I even started implementing normal array-based big ints there but got several internal backend errors and created issues so I am waiting for their resolution now.
i
The link is broken
z
@Iaroslav Postovalov Try again, please. I accidentally created the repo as private.
i
If your use case needs big integer which has to work fast both for small and large numbers, you can create your own wrapper type which checks if the number inside is in the limits of
long
and stores it as
long
. By extending
sealed interface
idea you can implement arithmetic functions as extensions to
sealed interface BigInteger
which are matching the number to
LongBasedBigInteger
or something else; however, there may be some issues with comparing the number and detecting overflows.

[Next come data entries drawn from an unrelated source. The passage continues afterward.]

Lemma readFrame_encoded pre f r spare : validFrame f ->
  exists b, encodeFrame f = b :: tail (encodeFrame f) /\ byteVal b = frameType f /\
    readFrame (pre ++ encodeFrame f ++ r) spare (frameType f) (tail (encodeFrame f) ++ r) = Ok (fragmentOf f, r).
Proof.
  intros Hv. destruct f as [| |no nl o d]; [by exists (byteOf 0)|by exists (byteOf 1)|]. exists (byteOf 6). split_and!; [done|done|].
  cbn [encodeFrame tail frameType fragmentOf]. destruct Hv as [Ho Hl]. unfold readFrame. cbn [orb Z.eqb Pos.eqb frameTypePing frameTypeCrypto].
  rewrite <- !app_assoc, ReadUvarint_varint by done. cbn [mbind result_bind]. rewrite ReadUvarint_varint by done. cbn [mbind result_bind].
  rewrite (range_in _ (pre ++ byteOf 6 :: varint no o ++ varint nl (len d)) d (r ++ spare)).
  - cbn [mbind result_bind]. by rewrite seek_app.
  - rewrite <- !app_assoc. cbn. by rewrite <- !app_assoc.
  - rewrite !len_app, !len_cons, !len_app. lia.
  - lia.
Qed.

Lemma readFrames_encoded frames spare : forall pre fuel, Forall validFrame frames -> (length frames <= fuel)%nat ->
  readFrames (pre ++ concat (map encodeFrame frames)) spare fuel (concat (map encodeFrame frames)) =
  Ok (map frameType frames, concat (map fragmentOf frames)).
Proof.
  induction frames as [|f frames IH]; intros pre fuel Hv Hf; [by destruct fuel|]. apply Forall_cons_1 in Hv as [Hv Hvs].
  cbn [map concat length] in *. destruct fuel as [|fuel]; [lia|].
  destruct (readFrame_encoded pre f (concat (map encodeFrame frames)) spare Hv) as (b & Hb & Hbv & Hr).
  set (rest := concat (map encodeFrame frames)) in *. rewrite Hb at 2. cbn [app readFrames]. rewrite Hbv, Hr. cbn [mbind result_bind].
  rewrite app_assoc, IH; [done|done|lia].
Qed.


(** * The ClientHello is put together *)

(** Consecutive pieces as fragments. *)
Fixpoint place (offset : Z) (pieces : list bytes) : list qCryptoFragment :=
  match pieces with
  | [] => []
  | piece :: pieces' => mkFragment offset (len piece) piece :: place (offset + len piece) pieces'
  end.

I also think that it is obvious that primitive
long
type is much faster than JDK
BigInteger
.
a
As I said earlier, any contributions are welcome. KMath allows several differen sets of operations on one type simultaniously, so it is is even possible to have differenr algrbras with the same structure representation. It would be nice to have bigint coded by an inline (JvmInline value) class over byte-array. It could help a lot with arrays.
z
Isn't IntArray better here? I think we can divide our big int into pieces of 4 bytes instead of 1: this is more effective. Furthermore, it is still not difficult to take overflowed part as we can convert to long which is of 8 byte. What do you think about it?
a
Does not matter, we use intArray now. But there is also a flag byte. It would be better to have a uniform array instead
z
What is the flag byte?
it is used for the sign
z
Why don't you use a enum?
a
It won't really help. But my point is that there should not be any additional sign object at all. I am not the one who wrote that part, it was contributed.
z
How do you expect that to be done?
I think that using int is an overkill
a
Probably use first int in the array for sign. We will loose several bytes in size, but save a lot more in pointers and memory indicection
z
Oh, I see your point. I agree with you.
If you store digits this way, you cannot guarantee that there are no trailing zeroes: 2^31 is too big for
IntArray
of size 1, but if I use the 0-th element as UInt, I have no overflow, so next Int will be 0, trailing zero.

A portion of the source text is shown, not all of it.